Exercise requirements = What appears from the first line of the data below through the line containing "(e : start_error)", both included, should be copied exactly, and nothing else.

----

#[local] Instance outer_io_reader : Reader OuterIo := {|
  read i := match i with
            | UncompressedRead r => let '(r, p) := read r in (UncompressedRead r, p)
            | CompressedRead d => let '(d, p) := read d in (CompressedRead d, p)
            end;
  pending i := match i with UncompressedRead r => pending r | CompressedRead d => pending d end;
  waits i := match i with UncompressedRead r => waits r | CompressedRead d => waits d end;
|}.

Definition OuterStream := framed OuterIo OuterState.

Definition outer_stream (stream_header : StreamHeader) (r : Chain R) : outcome start_error OuterStream :=
  decompressor_type ← get_decompressor_type (m_stream_params stream_header !! bstr "compression");
  Ok (from_parts match decompressor_type with
                 | None => UncompressedRead r
                 | Some t => CompressedRead (decompressor_new r t)
                 end InHeader).

(** The wrapped stream of a part: what its polls give until a frame that is no
    payload, and the outer stream that [return_remainder] then hands on. *)
Fixpoint payload_polls (k : nat) (s : OuterStream)
    : option (list (poll bytes) * outcome (framed_error outer_error) OuterStream) :=
  match k with
  | 0 => None
  | S k =>
      match framed_poll outer_decode s with
      | (s, Ok NotReady) => (fun '(polls, e) => (NotReady :: polls, e)) <$> payload_polls k s
      | (s, Ok (Ready (Some (Payload _ _ payload)))) =>
          (fun '(polls, e) => (Ready payload :: polls, e)) <$> payload_polls k s
      | (s, Ok (Ready _)) => Some ([], Ok s)
      | (s, Err e) => Some ([], Err e)
      | (s, Panic) => Some ([], Panic)
      end
  end.

(** ** [Bundle2Stream] *)

Inductive CurrentStream :=
| CStart (f : framed R unit)
| COuter (s : OuterStream)
| CInner (remainder : option OuterStream)
| CInvalid
| CEnd.

Record Bundle2Stream := mkBundle2Stream {
  app_errors : list outer_error;
  current_stream : CurrentStream;
}.

Inductive StreamEvent :=
| NextStart (h : StreamHeader)
| NextPart (header : PartHeader) (s : OuterStream)
| StreamDone (read_buf : bytes) (io : R).

Inductive bundle2_error :=
| StartFailed (e : framed_error start_error)
| HeaderFailed (e : start_error)
| OuterFailed (e : framed_error outer_error)
| ReceiveBeforeSend
| CorruptByteStream.

Definition Bundle2Stream_new (r : R) : Bundle2Stream := mkBundle2Stream [] (CStart (from_parts r tt)).

(** One turn of [poll_next]; no result where it calls itself. [CInner]
    holds what the inner stream has sent back by now. *)
Definition bundle_step (b : Bundle2Stream)
    : Bundle2Stream * option (outcome bundle2_error (poll (option StreamEvent))) :=
  let errs := app_errors b in
  match current_stream b with
  | CStart stream =>
      match framed_poll start_decode stream with
      | (stream, Err e) => (mkBundle2Stream errs (CStart stream), Some (Err (StartFailed e)))
      | (stream, Panic) => (mkBundle2Stream errs CInvalid, Some Panic)
      | (stream, Ok NotReady) => (mkBundle2Stream errs (CStart stream), Some (Ok NotReady))
      | (stream, Ok (Ready None)) => (mkBundle2Stream errs (CStart stream), Some (Ok (Ready None)))
      | (stream, Ok (Ready (Some start))) =>
          match outer_stream start (mkChain (read_buf stream) (io stream)) with
          | Ok v => (mkBundle2Stream errs (COuter v), Some (Ok (Ready (Some (NextStart start)))))
          | Err e => (mkBundle2Stream errs CInvalid, Some (Err (HeaderFailed e)))
          | Panic => (mkBundle2Stream errs CInvalid, Some Panic)
          end
      end
  | COuter stream =>
      match framed_poll outer_decode stream with
      | (stream, Err (DecoderError e)) =>
          if is_app_error e then (mkBundle2Stream (errs ++ [e]) (COuter stream), None)
          else (mkBundle2Stream errs (COuter stream), Some (Err (OuterFailed (DecoderError e))))
      | (stream, Err BytesRemaining) => (mkBundle2Stream errs (COuter stream), Some (Err (OuterFailed BytesRemaining)))
      | (stream, Panic) => (mkBundle2Stream errs CInvalid, Some Panic)
      | (stream, Ok NotReady) => (mkBundle2Stream errs (COuter stream), Some (Ok NotReady))
      | (stream, Ok (Ready None)) => (mkBundle2Stream errs (COuter stream), Some (Ok (Ready None)))
      | (stream, Ok (Ready (Some (Header header)))) =>
          if inner_known (part_type header)
          then (mkBundle2Stream errs (CInner None), Some (Ok (Ready (Some (NextPart header stream)))))
          else (mkBundle2Stream errs CInvalid, Some Panic)
      | (stream, Ok (Ready (Some Discard))) => (mkBundle2Stream errs (COuter stream), None)
      | (stream, Ok (Ready (Some StreamEnd))) =>
          let '(mkChain cursor io) := match io stream with
                                      | UncompressedRead r => r
                                      | CompressedRead d => decompressor_into_inner d
                                      end in
          (mkBundle2Stream errs CEnd, Some (Ok (Ready (Some (StreamDone (read_buf stream ++ cursor) io)))))
      | (stream, Ok (Ready (Some _))) => (mkBundle2Stream errs CInvalid, Some Panic)
      end
  | CInner (Some remainder) => (mkBundle2Stream errs (COuter remainder), None)
  | CInner None => (mkBundle2Stream errs CInvalid, Some (Err ReceiveBeforeSend))
  | CInvalid => (mkBundle2Stream errs CInvalid, Some (Err CorruptByteStream))
  | CEnd => (mkBundle2Stream errs CEnd, Some (Ok (Ready None)))
  end.

(** [poll]: [mem::replace] leaves [CInvalid] only while it runs. *)
Fixpoint Bundle2Stream_poll (k : nat) (b : Bundle2Stream)
    : option (Bundle2Stream * outcome bundle2_error (poll (option StreamEvent))) :=
  match k with
  | 0 => None
  | S k => match bundle_step b with (b, None) => Bundle2Stream_poll k b | (b, Some r) => Some (b, r) end
  end.

(** ** A consumer

    Polls the bundle until it ends, and consumes every part before it polls
    again, as the stream requires. *)

Inductive item :=
| IStart (h : StreamHeader)
| IPart (header : PartHeader) (r : InnerResult).

Inductive ending :=
| EDone (read_buf : bytes) (io : R)
| ETruncated
| EBundle (e : bundle2_error)
| EPart (e : framed_error outer_error)
| EStopped
| EPanic.

Definition with_item (i : item) (r : list item * ending * list outer_error) : list item * ending * list outer_error :=
  let '(items, e, errs) := r in (i :: items, e, errs).

Fixpoint read_bundle (k : nat) (b : Bundle2Stream) : option (list item * ending * list outer_error) :=
  match k with
  | 0 => None
  | S k =>
      match bundle_step b with
      | (b, None) => read_bundle k b
      | (b, Some (Ok NotReady)) => read_bundle k b
      | (b, Some (Ok (Ready None))) => Some ([], ETruncated, app_errors b)
      | (b, Some (Ok (Ready (Some (NextStart h))))) => with_item (IStart h) <$> read_bundle k b
      | (b, Some (Ok (Ready (Some (StreamDone read_buf io))))) => Some ([], EDone read_buf io, app_errors b)
      | (b, Some (Ok (Ready (Some (NextPart header s))))) =>
          '(polls, rest) ← payload_polls k s;
          match rest with
          | Ok s =>
              r ← inner_decode k header polls;
              if at_end r
              then with_item (IPart header r) <$> read_bundle k (mkBundle2Stream (app_errors b) (CInner (Some s)))
              else Some ([IPart header r], EStopped, app_errors b)
          | Err e => Some ([], EPart e, app_errors b)
          | Panic => Some ([], EPanic, app_errors b)
          end
      | (b, Some (Err e)) => Some ([], EBundle e, app_errors b)
      | (b, Some Panic) => Some ([], EPanic, app_errors b)
      end
  end.
(* ===== verification/Graph.v ===== *)
(** * The graph of changesets

    What the algorithms on history see of it: the trait [ChangesetFetcher]
    of [src/blobrepo/changeset_fetcher/src/lib.rs], generation numbers
    ([src/mononoke_types/src/generation.rs]), and the ancestor relation in
    whose terms their theorems are stated. *)

From stdpp Require Export relations.
From S2P Require Import Prelude Hash Bonsai.

#[export] Instance Blake2_countable : Countable Blake2.
Proof.
  refine {| encode h := encode (blake2_bytes h); decode p := mkBlake2 <$> decode p |}.
  intros [b]. simpl. by rewrite decode_encode.
Defined.

#[export] Instance ChangesetId_countable : Countable ChangesetId.
Proof.
  refine {| encode c := encode (cs_blake2 c); decode p := mkChangesetId <$> decode p |}.
  intros [b]. simpl. by rewrite decode_encode.
Defined.

Lemma mjoin_cons {A} (x : list A) (l : list (list A)) : mjoin (x :: l) = x ++ mjoin l.
Proof. done. Qed.

(** [Generation] is a newtype around [u64]. *)
Definition Generation := N.

Definition difference_from (g other : Generation) : option N :=
  if (other <=? g)%N then Some (g - other)%N else None.

(** [.max()] of an iterator, and [.min()]. *)
Fixpoint max_of (l : list Generation) : option Generation :=
  match l with
  | [] => None
  | g :: l => match max_of l with Some g' => Some (N.max g g') | None => Some g end
  end.

Fixpoint min_of (l : list Generation) : option Generation :=
  match l with
  | [] => None
  | g :: l => match min_of l with Some g' => Some (N.min g g') | None => Some g end
  end.

Lemma max_of_list (l : list Generation) :
  match max_of l with
  | None => l = []
  | Some g => g ∈ l /\ forall g', g' ∈ l -> (g' <= g)%N
  end.
Proof.
  induction l as [|g l IH]; [done|]. cbn [max_of]. destruct (max_of l) as [g1|].
  - destruct IH as [H1 H2]. split.
    + destruct (N.max_spec g g1) as [[_ ->]|[_ ->]]; [by right|by left].
    + intros g' [->|Hg']%elem_of_cons; [lia|]. apply H2 in Hg'. lia.
  - subst l. split; [by left|]. intros g' ->%list_elem_of_singleton. done.
Qed.

Lemma min_of_list (l : list Generation) :
  match min_of l with
  | None => l = []
  | Some g => g ∈ l /\ forall g', g' ∈ l -> (g <= g')%N
  end.
Proof.
  induction l as [|g l IH]; [done|]. cbn [min_of]. destruct (min_of l) as [g1|].
  - destruct IH as [H1 H2]. split.
    + destruct (N.min_spec g g1) as [[_ ->]|[_ ->]]; [by left|by right].
    + intros g' [->|Hg']%elem_of_cons; [lia|]. apply H2 in Hg'. lia.
  - subst l. split; [by left|]. intros g' ->%list_elem_of_singleton. done.
Qed.

Inductive fetch_error :=
| ChangesetNotFound (cs_id : ChangesetId)
| GenerationFetchFailed (e : fetch_error)
| ParentsFetchFailed (e : fetch_error)
| NodeNotFound (e : fetch_error)
| StreamOutOfFuel.

Class ChangesetFetcher := {
  get_generation_number : ChangesetId -> outcome fetch_error Generation;
  get_parents : ChangesetId -> outcome fetch_error (list ChangesetId)
}.

(** The iteration order of a [HashSet] is not specified. *)
Class HashOrder := { hash_order {A} `{Countable A} : gset A -> list A }.
Class HashOrderLaws (O : HashOrder) : Prop :=
{ hash_order_perm {A} `{Countable A} (s : gset A) : hash_order s ≡ₚ elements s }.

#[export] Instance elements_order : HashOrder := {| hash_order A _ _ := elements |}.
#[export] Instance elements_order_laws : HashOrderLaws elements_order.
Proof. split. intros A ? ? s. reflexivity. Qed.

Section graph.
Context {F : ChangesetFetcher}.

Definition generation_of (c : ChangesetId) : Generation :=
  default 0%N (ok (get_generation_number c)).
Definition parents_of (c : ChangesetId) : list ChangesetId := default [] (ok (get_parents c)).

Definition parent (p c : ChangesetId) : Prop := p ∈ parents_of c.

(** Every changeset is an ancestor of itself. *)
Definition ancestor : ChangesetId -> ChangesetId -> Prop := rtc parent.

(** The order of every stream of changesets. *)
Definition descending : list ChangesetId -> Prop :=
  StronglySorted (fun x y => (generation_of y <= generation_of x)%N).

(** Of the changesets in the store, the parents are in the store too, and a
    changeset's generation is above those of its parents. *)
Class FetcherLaws (known : ChangesetId -> Prop) : Prop := {
  fetch_generation c : known c -> get_generation_number c = Ok (generation_of c);
  fetch_parents c : known c -> get_parents c = Ok (parents_of c);
  parent_known p c : known c -> parent p c -> known p;
  parent_generation p c : known c -> parent p c -> (generation_of p < generation_of c)%N
}.

Context {known : ChangesetId -> Prop} {L : FetcherLaws known}.

Lemma ancestor_known a b : known b -> ancestor a b -> known a.
Proof using L. intros Hb. induction 1 as [|a c b Hac _ IH]; [done|]. by apply (parent_known a c); [apply IH|]. Qed.

Lemma ancestor_generation a b : known b -> ancestor a b -> a = b \/ (generation_of a < generation_of b)%N.
Proof using L.
  intros Hb. induction 1 as [|a c b Hac Hcb IH]; [by left|]. right.
  pose proof (ancestor_known _ _ Hb Hcb) as Hc. pose proof (parent_generation _ _ Hc Hac).
  destruct (IH Hb) as [<-|?]; [done|lia].
Qed.

Lemma ancestor_generation_le a b : known b -> ancestor a b -> (generation_of a <= generation_of b)%N.
Proof using L. intros Hb Ha. destruct (ancestor_generation a b Hb Ha) as [->|?]; lia. Qed.

Lemma ancestor_antisym a b : known a -> known b -> ancestor a b -> ancestor b a -> a = b.
Proof using L.
  intros Ha Hb Hab Hba. destruct (ancestor_generation a b Hb Hab) as [|?]; [done|].
  pose proof (ancestor_generation_le b a Ha Hba). lia.
Qed.

(** Either end of a path. *)
Lemma ancestor_left a b : ancestor a b -> a = b \/ exists c, parent a c /\ ancestor c b.
Proof using. intros H. apply rtc_inv in H as [->|(c & ? & ?)]; [by left|right; eauto]. Qed.

Lemma ancestor_right a b : ancestor a b -> a = b \/ exists p, ancestor a p /\ parent p b.
Proof using.
  intros H. apply rtc_inv_r in H as [->|(c & ? & ?)]; [by left|right; eauto].
Qed.

Lemma no_parents_ancestor a b : parents_of b = [] -> ancestor a b -> a = b.
Proof using.
  intros Hb Ha. destruct (ancestor_right a b Ha) as [|(p & _ & Hp)]; [done|].
  unfold parent in Hp. rewrite Hb in Hp. by apply elem_of_nil in Hp.
Qed.
End graph.

(** ** Ancestors as a set *)

Section ancestors.
Context {F : ChangesetFetcher} {known : ChangesetId -> Prop} {L : FetcherLaws known}.

Fixpoint ancestors_to (k : nat) (c : ChangesetId) : gset ChangesetId :=
  {[c]} ∪ match k with
          | O => ∅
          | S k => ⋃ (ancestors_to k <$> parents_of c)
          end.

Definition ancestor_set (c : ChangesetId) : gset ChangesetId := ancestors_to (N.to_nat (generation_of c)) c.

Lemma elem_of_ancestors_to k : forall c x,
  known c -> N.to_nat (generation_of c) <= k -> x ∈ ancestors_to k c <-> ancestor x c.
Proof using L.
  induction k as [|k IH]; intros c x Hc Hk; cbn [ancestors_to]; rewrite elem_of_union, elem_of_singleton.
  - split; [intros [->|?%not_elem_of_empty]; [apply rtc_refl|done]|]. intros Hx. left.
    destruct (ancestor_right x c Hx) as [->|(p & _ & Hp)]; [done|]. pose proof (parent_generation p c Hc Hp). lia.
  - rewrite elem_of_union_list. split.
    + intros [->|(s & (p & -> & Hp)%list_elem_of_fmap & Hx)]; [apply rtc_refl|].
      pose proof (parent_generation p c Hc Hp). apply IH in Hx; [|by apply (parent_known p c)|lia].
      eapply rtc_r; [exact Hx|exact Hp].
    + intros Hx. destruct (ancestor_right x c Hx) as [->|(p & Hxp & Hp)]; [by left|]. right.
      pose proof (parent_generation p c Hc Hp). exists (ancestors_to k p).
      split; [apply list_elem_of_fmap; by exists p|]. apply IH; [by apply (parent_known p c)|lia|done].
Qed.

Lemma elem_of_ancestor_set c x : known c -> x ∈ ancestor_set c <-> ancestor x c.
Proof using L. intros Hc. by apply elem_of_ancestors_to. Qed.

(** The ancestors of some of the given changesets. *)
Definition closure (l : list ChangesetId) : gset ChangesetId := ⋃ (ancestor_set <$> l).

Lemma elem_of_closure l x : Forall known l -> x ∈ closure l <-> exists y, y ∈ l /\ ancestor x y.
Proof using L.
  intros Hl. rewrite Forall_forall in Hl. unfold closure. rewrite elem_of_union_list. split.
  - intros (s & (y & -> & Hy)%list_elem_of_fmap & Hx). exists y. split; [done|].
    apply elem_of_ancestor_set; [by apply Hl|done].
  - intros (y & Hy & Hx). exists (ancestor_set y). split; [apply list_elem_of_fmap; by exists y|].
    apply elem_of_ancestor_set; [by apply Hl|done].
Qed.

Lemma elem_of_closure_parents c x :
  known c -> x ∈ closure (parents_of c) <-> x <> c /\ ancestor x c.
Proof using L.
  intros Hc. rewrite elem_of_closure.
  2: { apply Forall_forall. intros p Hp. by apply (parent_known p c). }
  split.
  - intros (p & Hp & Hx). pose proof (parent_generation p c Hc Hp). pose proof (parent_known p c Hc Hp) as Hkp.
    pose proof (ancestor_generation_le x p Hkp Hx). split; [intros ->; lia|].
    eapply rtc_r; [exact Hx|exact Hp].
  - intros [Hne Hx]. destruct (ancestor_right x c Hx) as [|(p & Hxp & Hp)]; [done|]. by exists p.
Qed.
End ancestors.

(** ** Walking back

    How much there is to do for a walk over all paths back from [c], with
    [k] generations to go. *)

Section weight.
Context {F : ChangesetFetcher} {known : ChangesetId -> Prop} {L : FetcherLaws known}.

Fixpoint weight (k : nat) (c : ChangesetId) : nat :=
  match k with
  | O => 1
  | S k => S (sum_list_with (fun p => S (weight k p)) (parents_of c))
  end.

Lemma sum_list_with_mono {A} (f g : A -> nat) l :
  (forall x, x ∈ l -> f x <= g x) -> sum_list_with f l <= sum_list_with g l.
Proof using.
  induction l as [|x l IH]; intros H; simpl; [done|].
  pose proof (H x ltac:(left)). assert (sum_list_with f l <= sum_list_with g l); [|lia].
  apply IH. intros y Hy. apply H. by right.
Qed.

Lemma weight_mono k : forall k' c, k <= k' -> weight k c <= weight k' c.
Proof using.
  induction k as [|k IH]; intros [|k'] c Hk; simpl; [done|lia|lia|].
  apply le_n_S, sum_list_with_mono. intros p _. apply le_n_S, IH. lia.
Qed.

Definition full_weight (c : ChangesetId) : nat := weight (S (N.to_nat (generation_of c))) c.

Lemma full_weight_step c :
  known c -> sum_list_with (fun p => S (full_weight p)) (parents_of c) < full_weight c.
Proof using L.
  intros Hc. unfold full_weight at 2. simpl. apply le_n_S, sum_list_with_mono.
  intros p Hp. apply le_n_S. unfold full_weight. apply weight_mono.
  pose proof (parent_generation p c Hc Hp). lia.
Qed.
End weight.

----

Response box =
#[local] Instance outer_io_reader : Reader OuterIo := {|
  read i := match i with
            | UncompressedRead r => let '(r, p) := read r in (UncompressedRead r, p)
            | CompressedRead d => let '(d, p) := read d in (CompressedRead d, p)
            end;
  pending i := match i with UncompressedRead r => pending r | CompressedRead d => pending d end;
  waits i := match i with UncompressedRead r => waits r | CompressedRead d => waits d end;
|}.

Definition OuterStream := framed OuterIo OuterState.

Definition outer_stream (stream_header : StreamHeader) (r : Chain R) : outcome start_error OuterStream :=
  decompressor_type ← get_decompressor_type (m_stream_params stream_header !! bstr "compression");
  Ok (from_parts match decompressor_type with
                 | None => UncompressedRead r
                 | Some t => CompressedRead (decompressor_new r t)
                 end InHeader).

(** The wrapped stream of a part: what its polls give until a frame that is no
    payload, and the outer stream that [return_remainder] then hands on. *)
Fixpoint payload_polls (k : nat) (s : OuterStream)
    : option (list (poll bytes) * outcome (framed_error outer_error) OuterStream) :=
  match k with
  | 0 => None
  | S k =>
      match framed_poll outer_decode s with
      | (s, Ok NotReady) => (fun '(polls, e) => (NotReady :: polls, e)) <$> payload_polls k s
      | (s, Ok (Ready (Some (Payload _ _ payload)))) =>
          (fun '(polls, e) => (Ready payload :: polls, e)) <$> payload_polls k s
      | (s, Ok (Ready _)) => Some ([], Ok s)
      | (s, Err e) => Some ([], Err e)
      | (s, Panic) => Some ([], Panic)
      end
  end.

(** ** [Bundle2Stream] *)

Inductive CurrentStream :=
| CStart (f : framed R unit)
| COuter (s : OuterStream)
| CInner (remainder : option OuterStream)
| CInvalid
| CEnd.

Record Bundle2Stream := mkBundle2Stream {
  app_errors : list outer_error;
  current_stream : CurrentStream;
}.

Inductive StreamEvent :=
| NextStart (h : StreamHeader)
| NextPart (header : PartHeader) (s : OuterStream)
| StreamDone (read_buf : bytes) (io : R).

Inductive bundle2_error :=
| StartFailed (e : framed_error start_error)
| HeaderFailed (e : start_error)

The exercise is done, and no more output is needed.